Stability and folding dynamics of polyglutamic acid

Abstract

The thermal stability and folding dynamics of polyglutamic acid were studied by equilibrium circular dichroism (CD), Fourier-transform infrared (FTIR), and time-resolved temperature-jump infrared (IR) spectroscopy. Polyglutamic acid (PGA) forms α-helical peptides in aqueous solution and is an ideal model system to study the helix-coil transition. Melting curves were monitored with CD and FTIR as a function of pD. At low pD, PGA aggregates at temperatures above 323 K, whereas at pD >5, unfolding and refolding are reversible. At pD 5.4, a helix-coil transition occurs with a transition temperature T(m) of 307 K. At slightly higher pD of 6.2, the peptide conformation is already in a coil structure and only small conformational changes occur upon heating.
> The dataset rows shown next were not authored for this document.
(** After [start_tables]. *)
Lemma start_tables_runs fuel (s : system D) h x :
  let m0 := pmm_mem (world (k_vmm (memory s))) in
  machine_ok s h x → (length (c_records x) < fuel)%nat →
  ∃ k, start_tables img junk fuel s h = Done (set_memory s k) ∧
    memory_started (free_above (2 ^ 20)) (h_memmap h) (h_kern h) (h_pmrs h) m0 (c_records x)
      (34 + S (length (filter (is_ap (h_bsp h)) (h_cpus h)) +
               program_cost (h_kern h) (h_pmrs h) (h_memmap h) m0 (c_file x))) k ∧
    span_kept (reserved (h_memmap h)) m0 (world (k_vmm k)) ∧ 0 < nmis (k_smp k) ∧ 1 ≤ num_nmis (k_smp k) ≤ 255.
Proof.
  intros m0 Hmo Hfuel. unfold start_tables.
  destruct (start_memory_builds (bsp_lapic_id s) junk (free_above (2 ^ 20)) (free_above_availability _) fuel (memory s)
    (h_memmap h) (h_kern h) (h_pmrs h) (h_rsdp h) (apic_string img) (c_madt x) (c_records x)
    (34 + S (length (filter (is_ap (h_bsp h)) (h_cpus h)) +
             program_cost (h_kern h) (h_pmrs h) (h_memmap h) m0 (c_file x)))) as (k & Hk & Hst); [apply Hmo..|done| |].
  { intros w Hw. apply (low_room_avail (h_memmap h)); [done|apply Hmo]. }
  destruct (ms_records _ _ _ _ _ _ _ _ Hst LOCAL_NON_MASKABLE_INTERRUPT) as [Hj _];
    [unfold array_kinds; set_solver +|]. cbn [array_count] in Hj.
  rewrite Hk. do_bind. exists k. split_and!; [done|exact Hst|exact (ms_reserved _ _ _ _ _ _ _ _ Hst)| | |].
  - destruct (ms_arrays _ _ _ _ _ _ _ _ Hst LOCAL_NON_MASKABLE_INTERRUPT) as (j & Hb & Hr & _);
      [unfold array_kinds; set_solver +|]. cbn [array_base] in Hb. unfold FRAME_SIZE in Hb. lia.
  - rewrite Hj. apply (mo_nmis s h x Hmo).
  - rewrite Hj. apply (mo_nmis s h x Hmo).
Qed.

(** The program's frames, the addresses handed out as stacks and the heap's
    frames are all different. *)
Lemma frames_apart (w : pmm) (frames stacks : list Z) b :
  NoDup frames → (∀ f, f ∈ frames → ¬ pmm_client w f) → NoDup stacks → (∀ f, f ∈ stacks → pmm_client w f) →
  (∀ f, f ∈ stacks → ¬ (b * 4096 ≤ f < (b + 32) * 4096)) →
  (∀ i, b ≤ i < b + 32 → pmm_client w (i * 4096)) →
  NoDup (frames ++ stacks ++ map (λ i, i * 4096) (seqZ b 32)).
Proof.
  intros Hf Hfn Hs Hsc Hsh Hh. apply NoDup_app. split_and!; [done| |apply NoDup_app; split_and!; [done| |]].
  - intros f Hin [Hst|Hhp]%elem_of_app; [by apply (Hfn f Hin), Hsc|].
    apply list_elem_of_fmap in Hhp as (i & -> & Hi%elem_of_seqZ). apply (Hfn _ Hin), Hh. lia.
  - intros f Hst (i & -> & Hi%elem_of_seqZ)%list_elem_of_fmap. apply (Hsh _ Hst). lia.
  - assert (Inj (=) (=) (λ i, i * 4096)) by (intros i j Hij; lia). by apply NoDup_fmap_2, NoDup_seqZ.
Qed.
(** * Smart Attendance System: session tickets and attendance admission

    A shallow embedding of the Express/Mongoose back end:
    - the Attendance model (src/unnamed/part_000, lines 243-322): the
      schema, the unique compound index, the [isLate] virtual and the
      [pre('save')] hook;
    - the Session model (src/unnamed/part_000, lines 325-396): the
      schema, the [isExpired] virtual and the [isValid] method;
    - the attendance routes (src/unnamed/part_000, lines 397-718):
      [POST /api/attendance/scan-qr], [PUT] and [DELETE
      /api/attendance/:id];
    - the session routes (src/routes/export.js, lines 571-908):
      [POST /api/sessions], [DELETE /api/sessions/:id] and
      [POST /api/sessions/:id/regenerate-qr];
    - [calculateCosineSimilarity] (src/routes/export.js, lines 545-568)
      and the face recognition routes that call it (lines 354-542);
    - the other session routes (src/routes/export.js): [GET] and
      [PUT /api/sessions];
    - the routes that read attendance (src/unnamed/part_000, lines
      522-638; src/routes/students.js, lines 63-110 and 201-279).

    JavaScript numbers are IEEE 754 binary64 values, which is what Rocq's
    primitive [float] is; a value that a request may send as a number or
    as a string is one or the other; [Date] values are their [getTime()]
    in milliseconds, a [Z], and an invalid date is [None]; Mongoose
    collections are lists of documents in insertion order, with the
    unique indexes checked on every write. *)

From Stdlib Require Import ZArith List Bool Ascii String Floats Lia Permutation.
Import ListNotations.

#[local] Set Warnings "-inexact-float".
#[local] Open Scope string_scope.
#[local] Open Scope bool_scope.
#[local] Open Scope Z_scope.

(** ** JavaScript numbers *)

Module JSNumber.

(** [a * b], [a + b], [a / b] and [Math.sqrt] are the binary64
    operations; [<], [>=] and [===] on numbers are [ltb], [leb]
    (flipped) and [eqb]: every comparison with [NaN] is false and
    [0 === -0]. *)
Definition lt (a b : float) : bool := PrimFloat.ltb a b.
Definition ge (a b : float) : bool := PrimFloat.leb b a.
Definition le (a b : float) : bool := PrimFloat.leb a b.
Definition strict_eq (a b : float) : bool := PrimFloat.eqb a b.
Definition clear_engine (item : string * pyval) : M unit :=
  let path := fst item in
  if negb (startswith path "sys/") && negb (startswith path "identity/") then
    log INFO "Disabling secret engine: {path}" [PyStr path] ;;;
    _ <- call_bool_sec (DisableSecretEngine (rstrip_slash path))
           (disable_secret_engine secondary (rstrip_slash path)) ;;
    ret tt
  else ret tt.

Definition clear_auth (item : string * pyval) : M unit :=
  let path := fst item in
  if negb (String.eqb path "token/") && negb (startswith path "sys/") then
    log INFO "Disabling auth method: {path}" [PyStr path] ;;;
    _ <- call_bool_sec (DisableAuthMethod (rstrip_slash path))
           (disable_auth_method secondary (rstrip_slash path)) ;;
    ret tt
  else ret tt.

Definition clear_policy (policy : string) : M unit :=
  if negb (in_system_policies policy) then
    log INFO "Deleting policy: {policy}" [PyStr policy] ;;;
    _ <- call_bool_sec (DeletePolicy policy) (delete_policy secondary policy) ;;
    ret tt
  else ret tt.

(** A [for] loop whose body updates no local. *)
Fixpoint for_each_ {A} (xs : list A) (body : A -> M unit) : M unit :=
  match xs with
  | [] => ret tt
  | x :: xs' => body x ;;; for_each_ xs' body
  end.

Definition _clear_secondary : M bool :=
  log INFO "Clearing secondary cluster data" [] ;;;
  try_except
    (secret_engines <- call_read_sec ListSecretEngines Listing
       (list_secret_engines secondary) ;;
     for_each_ secret_engines clear_engine ;;;
     auth_methods <- call_read_sec ListAuthMethods Listing
       (list_auth_methods secondary) ;;
     for_each_ auth_methods clear_auth ;;;
     policies <- call_read_sec ListPolicies Keys (list_policies secondary) ;;
     for_each_ policies clear_policy ;;;
     log INFO "Secondary cluster cleared successfully" [] ;;;
     ret true)
    (fun e =>
       log ERROR "Failed to clear secondary cluster: {e}" [PyStr e] ;;;
       ret false).
Definition heap_set (h : Heap) (l : loc) (p : PluginState) : Heap :=
  fun l' => if Nat.eqb l' l then p else h l'.

Definition with_isEnabled (b : bool) (p : PluginState) : PluginState :=
  {| config := config p; didError := didError p; isEnabled := b;
     isLoaded := isLoaded p; isLoading := isLoading p; plugin := plugin p |}.

(** ** The fragment of JavaScript the component uses *)

(** How an evaluation ends abruptly: a [TypeError] raised by the engine,
    a value thrown by evaluated code, or a step the embedding does not
    cover. *)
Inductive Exn :=
| TypeError (what : string)
| Thrown (v : Val)
| Unmodelled (what : string).

(** What a [catch (error)] clause binds. *)
Definition caught (e : Exn) : option Val :=
  match e with
  | TypeError what => Some (VObject [("name", VString "TypeError"); ("message", VString what)])
  | Thrown v => Some v
  | Unmodelled _ => None
  end.

Inductive Outcome (A : Type) :=
| Ok (a : A)
| Throw (e : Exn).
Arguments Ok {A} a.
Arguments Throw {A} e.

(** ToBoolean. *)
Definition truthy (v : Val) : bool :=
  match v with
  | VUndefined | VNull => false
  | VBool b => b
  | VNumber n => negb (Z.eqb n 0)
  | VString s => negb (String.eqb s "")
  | VObject _ | VPluginMap _ | VPluginState _ => true
  end.

Definition nullish (v : Val) : bool :=
  match v with
  | VUndefined | VNull => true
  | _ => false
  end.

Fixpoint assoc {A : Type} (k : string) (l : list (string * A)) : option A :=
  match l with
  | [] => None
  | (k', a) :: l' => if String.eqb k' k then Some a else assoc k l'
  end.
(** X11: the product.  For a and b with a.cols = b.rows and non-negative
    dimensions, the cell counts of a, of b and of the product fitting an int,
    and a result whose buffer is not the buffer of a or b and holds
    at least a.rows * b.cols cells, multiplyMatrices succeeds; the cell of
    linear index r * b.cols + c of the result, for r < a.rows and c < b.cols,
    holds the sum of the a[r][k] * b[k][c] for k < a.cols, added to 0 in the
    order of k; the result struct is declared a.cols x b.cols; the cells of
    the result from a.rows * b.cols on, the other buffers (those of a and b
    among them), the other structs and the output are as they were. *)
Theorem multiplyMatrices_product (m : mem) (matrix_a matrix_b result : N)
    (a b r : Matrix) (la lb lr : list float) :
  holds m matrix_a a la ->
  holds m matrix_b b lb ->
  cols a = rows b ->
  0 <= rows a -> 0 <= cols a -> 0 <= cols b ->
  rows a * cols a <= INT_MAX -> rows b * cols b <= INT_MAX ->
  rows a * cols b <= INT_MAX ->
  structs m !! result = Some r ->
  blocks m !! data r = Some lr ->
  rows a * cols b <= Z.of_nat (length lr) ->
  data r <> data a -> data r <> data b ->
  exists lr',
    multiplyMatrices matrix_a matrix_b result m
    = Ok true (mkMem (<[result := mkMatrix (cols a) (cols b) (data r)]> (structs m))
                     (<[data r := lr']> (blocks m)) (out m)) /\
    length lr' = length lr /\
    (forall i j, 0 <= i < rows a -> 0 <= j < cols b ->
       exists v, dot la lb (cols a) (cols b) i j (Z.to_nat (cols a)) = Some v /\
                 lr' !! Z.to_nat (i * cols b + j) = Some v) /\
    (forall k : nat, rows a * cols b <= Z.of_nat k -> lr' !! k = lr !! k).
Proof.
  destruct m as [S B O].
  intros (Ha & Hda & Hla) (Hb & Hdb & Hlb) Hab Hra Hca Hcb Hia Hib Hir
    Hr Hdr Hlr Hrna Hrnb.
  simpl in *.
  destruct (multiplyMatrices_run S B O matrix_a matrix_b result a b r la lb lr)
    as (lr' & Hrun & Hlen & Hdone & Hrest); try assumption.
  exists lr'. split; [exact Hrun|]. split; [assumption|]. split; [|assumption].
  intros i j Hi Hj.
  destruct (dot_defined la lb (cols a) (cols b) i j (Z.to_nat (cols a)))
    as [v Hv]; try lia; try nia.
  exists v. split; [assumption|]. rewrite Hdone by (try assumption; nia). assumption.
Qed.

Lemma multiplyMatrices_product_witness :
  exists lr',
    multiplyMatrices matrixA matrixC resultMult main_frame
    = Ok true (mkMem (<[resultMult := mkMatrix 3 2 resultMultData]> (structs main_frame))
                     (<[resultMultData := lr']> (blocks main_frame)) (out main_frame)) /\
    length lr' = 4%nat /\
    (forall i j, 0 <= i < 2 -> 0 <= j < 2 ->
       exists v, dot [1; 2; 3; 4; 5; 6]%float [7; 8; 9; 10; 11; 12]%float
                     3 2 i j (Z.to_nat 3) = Some v /\
                 lr' !! Z.to_nat (i * 2 + j) = Some v) /\
    (forall k : nat, 2 * 2 <= Z.of_nat k -> lr' !! k = [0; 0; 0; 0]%float !! k).
Proof.
  apply (multiplyMatrices_product main_frame matrixA matrixC resultMult
           (mkMatrix 2 3 matrixAData) (mkMatrix 3 2 matrixCData)
           (mkMatrix 2 2 resultMultData)
           [1; 2; 3; 4; 5; 6]%float [7; 8; 9; 10; 11; 12]%float [0; 0; 0; 0]%float);
    try (repeat split; fail); try reflexivity;
    try (cbv delta [int_range INT_MIN INT_MAX]; simpl; lia); vm_compute; lia.
Defined.

(** ** printMatrix on a buffer that is too short *)

(** printMatrix stops on the first cell outside of the buffer, when the
    buffer is shorter than the declared rows * cols cells. *)
Lemma printMatrix_fault fmt S B O matrix s l :
  S !! matrix = Some s -> B !! data s = Some l ->
  0 < cols s -> Z.of_nat (length l) < rows s * cols s ->
  Z.of_nat (length l) <= INT_MAX ->
  printMatrix fmt matrix (mkMem S B O)
  = Fault (OutOfBounds (data s) (Z.of_nat (length l))).
Proof.
  intros Hs Hd Hcs Hlen Hint.
  set (len := Z.of_nat (length l)) in *.
  pose proof (Z.div_mod len (cols s) ltac:(lia)) as Hdm.
  pose proof (Z.mod_pos_bound len (cols s) Hcs) as Hmod.
  assert (0 <= len / cols s) as Hk0 by (apply Z.div_pos; lia).
  assert (len / cols s < rows s) as Hk1 by (apply Z.div_lt_upper_bound; lia).
  unfold printMatrix. do 3 step.
  apply (for_loop_fault (fun _ st => exists O', st = mkMem S B O') 0 (len / cols s)).
  - lia.
  - eauto.
  - intros r st Hr (O' & ->).
    rewrite int_mul_small by int_ok.
    rewrite (bind_Ok _ _ _ _ _
      (print_row fmt S B O' (data s) l (cols s) r Hd ltac:(lia) ltac:(lia) ltac:(nia))).
    eexists. split; [reflexivity|]. eauto.
  - intros st (O' & ->). apply bind_Fault.
    rewrite int_mul_small by int_ok.
    apply (for_loop_fault (fun _ st => exists O'', st = mkMem S B O'')
             0 (len mod cols s)).
    + lia.
    + eauto.
    + intros c st Hc (O'' & ->).
      destruct (lookup_lt_is_Some_2 l (Z.to_nat (len / cols s * cols s + c)))
        as [x Hx]; [nia|].
      rewrite (bind_Ok _ _ _ _ _
        (peek_eq S B O'' (data s) l Hd (len / cols s * cols s + c) x ltac:(nia) Hx)).
      eexists. split; [reflexivity|]. eauto.
    + intros st (O'' & ->). apply bind_Fault.
      replace len with (len / cols s * cols s + len mod cols s) at 3 by lia.
      apply (peek_out_of_bounds S B O'' (data s) l Hd). fold len. lia.
Qed.

(** X12: printMatrix trusts the declared dimensions: on a struct whose buffer
    holds fewer than rows * cols cells (cols positive, the length of the
    buffer fitting an int), it stops on the access to the first index outside
    of the buffer. *)
Theorem printMatrix_short_buffer (fmt : float -> string) (m : mem) (matrix : N)
    (s : Matrix) (l : list float) :
  structs m !! matrix = Some s ->
  blocks m !! data s = Some l ->
  0 < cols s ->
  Z.of_nat (length l) < rows s * cols s ->
  Z.of_nat (length l) <= INT_MAX ->
  printMatrix fmt matrix m = Fault (OutOfBounds (data s) (Z.of_nat (length l))).
Proof.
  destruct m as [S B O]. simpl. intros Hs Hd Hcs Hlen Hint.
  now apply printMatrix_fault.
Qed.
We determined the equilibrium constant for the reversible helix-coil transition at pD 5.4. The dynamics of this transition was measured at single IR wavelengths after a nanosecond laser-excited temperature jump of ∆T ~ 10 K. Relaxation constants decreased with increasing peptide temperature. Folding and unfolding rates as well as activation energies were extracted based on a two-state model. Our study shows how equilibrium and time-resolved infrared spectroscopic data can be combined to characterize a structural transition and to analyze folding mechanisms.